Moraux (avec le courant « me-too » sur le problème du statut du harcèlement et des violences sexuelles faites aux femmes entre autres).
Ou encore les luttes d’informations (dans le cadre direct des conflits idéologiques affichées comme entre Washington D.C et Téhéran par exemple).
Ces nombreux débats, semblent, paradoxalement, non pas nous pousser vers le temps de la réflexion mais au contraire vers l’action concrète et immédiate (d’où résultent des tensions, des tensions aggravées, comme par exemple entre la justice des tribunaux et la justice de la rue).
Et cela s’explique du fait que les « effets » / les « applications » / les évènements « mondains » (du monde) ne peuvent attendre.

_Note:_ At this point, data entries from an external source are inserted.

Lemma same_name (a b : Endpoint) :
  bool_decide (GetName a = GetName b /\ GetNamespace a = GetNamespace b) = bool_decide (krm_nsn a = krm_nsn b).
Proof. apply bool_decide_ext. unfold krm_nsn. split; [intros [-> ->]; done|intros [= -> ->]; done]. Qed.

Lemma tobeDeleted_elem claimed eps x : x ∈ tobeDeletedClaims claimed eps <-> x ∈ claimed /\ krm_nsn x ∉ krm_nsn <$> eps.
Proof.
  unfold tobeDeletedClaims. rewrite list_elem_of_filter. rewrite (and_comm (_ = false)). apply and_iff_compat_l.
  rewrite <-not_true_iff_false, existsb_exists. split; intros Hn Hx; apply Hn; clear Hn.
  - apply list_elem_of_fmap in Hx as (y&Hy&Hin). exists y. split; [by apply list_elem_of_In|].
    rewrite same_name. by apply bool_decide_eq_true.
  - destruct Hx as (y&Hin%list_elem_of_In&Hy). rewrite same_name in Hy. apply bool_decide_eq_true in Hy.
    apply list_elem_of_fmap. by exists y.
Qed.

Lemma move_claims_spec {Spec Status} eps (s : rstate topo_svc W Spec Status) : let w := r_api s in let claimed := sv_claimed (r_svc s) in
  as_stored eview w claimed -> as_stored eview w eps ->
  exists s', move_claims api eps s = (s', Ok tt) /\ r_cr s' = r_cr s /\ sv_claimed (r_svc s') = claimed /\
    claims_after (krm_Object (r_cr s)) claimed eps w (r_api s').
Proof.
  intros w claimed [Hnd1 Hst1] [Hnd2 Hst2]. unfold move_claims, mbind, M_bind, get_state.
  unfold on_ep, zoom, endpoint_DeleteClaim, endpoint_Claim, on_api, ep_part. cbn [e_api e_inventory].
  set (gone := tobeDeletedClaims (sv_claimed (r_svc s)) eps).
  assert (Hgone : forall k, k ∈ krm_nsn <$> gone <-> k ∈ krm_nsn <$> claimed /\ k ∉ krm_nsn <$> eps).
  { intros k. rewrite !list_elem_of_fmap. split.
    - intros (x&->&[Hx Hn]%tobeDeleted_elem). split; [by exists x|]. by rewrite <-list_elem_of_fmap.
    - intros [(x&->&Hx) Hn]. exists x. split; [done|]. apply tobeDeleted_elem. split; [done|]. by rewrite list_elem_of_fmap. }
  destruct (update_claims_spec (ta_endpoints api) eview None gone w) as (w1&Hr1&Hc1&Hct1&Ho1).
  { split.
    - eapply sublist_NoDup; [exact Hnd1|]. apply fmap_sublist, sublist_filter.
    - intros e [He _]%tobeDeleted_elem. by apply Hst1. }
  change (r_api s) with w. rewrite Hr1. cbn [put_ep r_api r_svc e_api e_inventory r_cr sv_inventory].
  destruct (update_claims_spec (ta_endpoints api) eview (Some (getCoreRef (krm_Object (r_cr s)))) eps w1) as (w2&Hr2&Hc2&Hct2&_).
  { split; [done|]. intros e He. rewrite Ho1; [by apply Hst2|]. rewrite Hgone. intros [_ Hn]. apply Hn.
    apply list_elem_of_fmap. by exists e. }
  rewrite Hr2. eexists. split; [reflexivity|]. split; [done|]. split; [done|]. intros k. cbn [r_api put_ep e_api]. rewrite Hc2, Hct2, Hc1, Hct1.
  split; [|done]. destruct (bool_decide_reflect (k ∈ krm_nsn <$> eps)) as [|Hn]; [done|].
  rewrite (bool_decide_ext _ (k ∈ krm_nsn <$> claimed)); [done|]. rewrite Hgone. tauto.
Qed.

Ils façonnent et constituent notre monde (monde humain, animal même et physique à une autre échelle).
La vie, la vie politique dans le cas présent, est une de celle qui se doit de s’inscrire dans un temps long (un temps pensé et résultante de processus de pensées) et qui, en même temps, tâche de régler la vie courte, la vie quotidienne, une scandée par ses aléas (une modalité du temps qui ne peut « prendre le temps », une suite de succession qui requière l’application d’un certain ordre / processus pour le « régler »).

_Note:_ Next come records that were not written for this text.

(** The release of endpoints as they are stored. *)
Lemma release_run (s : state) w o l : ta_List_endpoints api ∅ w = Ok l -> eview (r_api s) = eview w ->
  exists s', on_ep (endpoint_DeleteClaim (ta_endpoints api) (mine o l)) s = (s', Ok tt) /\
    r_cr s' = r_cr s /\ r_svc s' = r_svc s /\ view (r_api s') = view (r_api s) /\ moved eview o [] w (r_api s').
Proof.
  intros Hl He.
  assert (Hst : as_stored eview (r_api s) (mine o l)) by (unfold as_stored; rewrite He; by apply mine_stored).
  destruct (update_claims_spec (ta_endpoints api) eview None (mine o l) (r_api s) Hst) as (w'&Hrun&Hc&Hct&_).
  pose proof (update_claims_view None (mine o l) (r_api s)) as Hv. rewrite Hrun in Hv. cbn [fst] in Hv.
  exists (MkRState (r_svc s) w' (r_cr s)). split; [|split; [done|split; [done|split; [exact Hv|]]]].
  - unfold on_ep, zoom, endpoint_DeleteClaim, on_api. cbn [ep_part e_api e_inventory]. rewrite Hrun. by destruct s as [[] w0 cr].
  - apply (moved_after o l); [exact Hl|]. intros k. rewrite <-He. split; [|apply Hct]. rewrite Hc.
    by rewrite (bool_decide_eq_false_2 (k ∈ krm_nsn <$> ([] : list Endpoint))) by apply not_elem_of_nil.
Qed.
(** ** What is printed *)

(** The link has the two ends that its name is made of. *)
Definition has_two (l : LinkSpec) : bool := bool_decide (2 <= length (ls_Endpoints l))%nat.

Lemma gen_link_total topo ls l : if has_two l then exists a b,
    ls_Endpoints l !! 0%nat = Some a /\ ls_Endpoints l !! 1%nat = Some b /\
    gen_link topo ls l = Ok (BuildLink (new_meta (link_name a b) (GetNamespace topo) (Some ls))
      (MkLinkSpec ((fun e => MkLinkEndpointSpec "" (gen_end e)) <$> ls_Endpoints l)) no_conditions)
  else gen_link topo ls l = Panic.
Proof.
  unfold has_two, gen_link. destruct l as [[|a [|b r]]]; cbn [length ls_Endpoints]; [done..|].
  rewrite bool_decide_true by lia. exists a, b. split; [done|]. split; [done|]. by destruct a as [? []], b as [? []].
Qed.

(** The documents of the links, in order. *)
Definition gen_links_of (topo : RawTopology) (ls : list LinkSpec) : list TObject :=
  ls ≫= fun l => match gen_link topo (gen_link_labels topo l) l with Ok k => [TLink k] | _ => [] end.
Definition gen_endpoints_of (topo : RawTopology) (ls : list LinkSpec) : list TObject :=
  ls ≫= fun l => (fun e => TEndpoint (gen_endpoint topo (gen_link_labels topo l) e)) <$> ls_Endpoints l.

Penser s’inscrit, dès lors, sur la base de cette apparente opposition entre deux modalités de la vie (dans ses multiples facettes et acceptations) et dont il s’agira, dans un premier temps, dans ce premier mouvement, de revenir et d’envisager la perspective pragmatique de Descartes à la grande question, question majeure selon les dires d’Heidegger, « Qu’est-ce que penser ? ».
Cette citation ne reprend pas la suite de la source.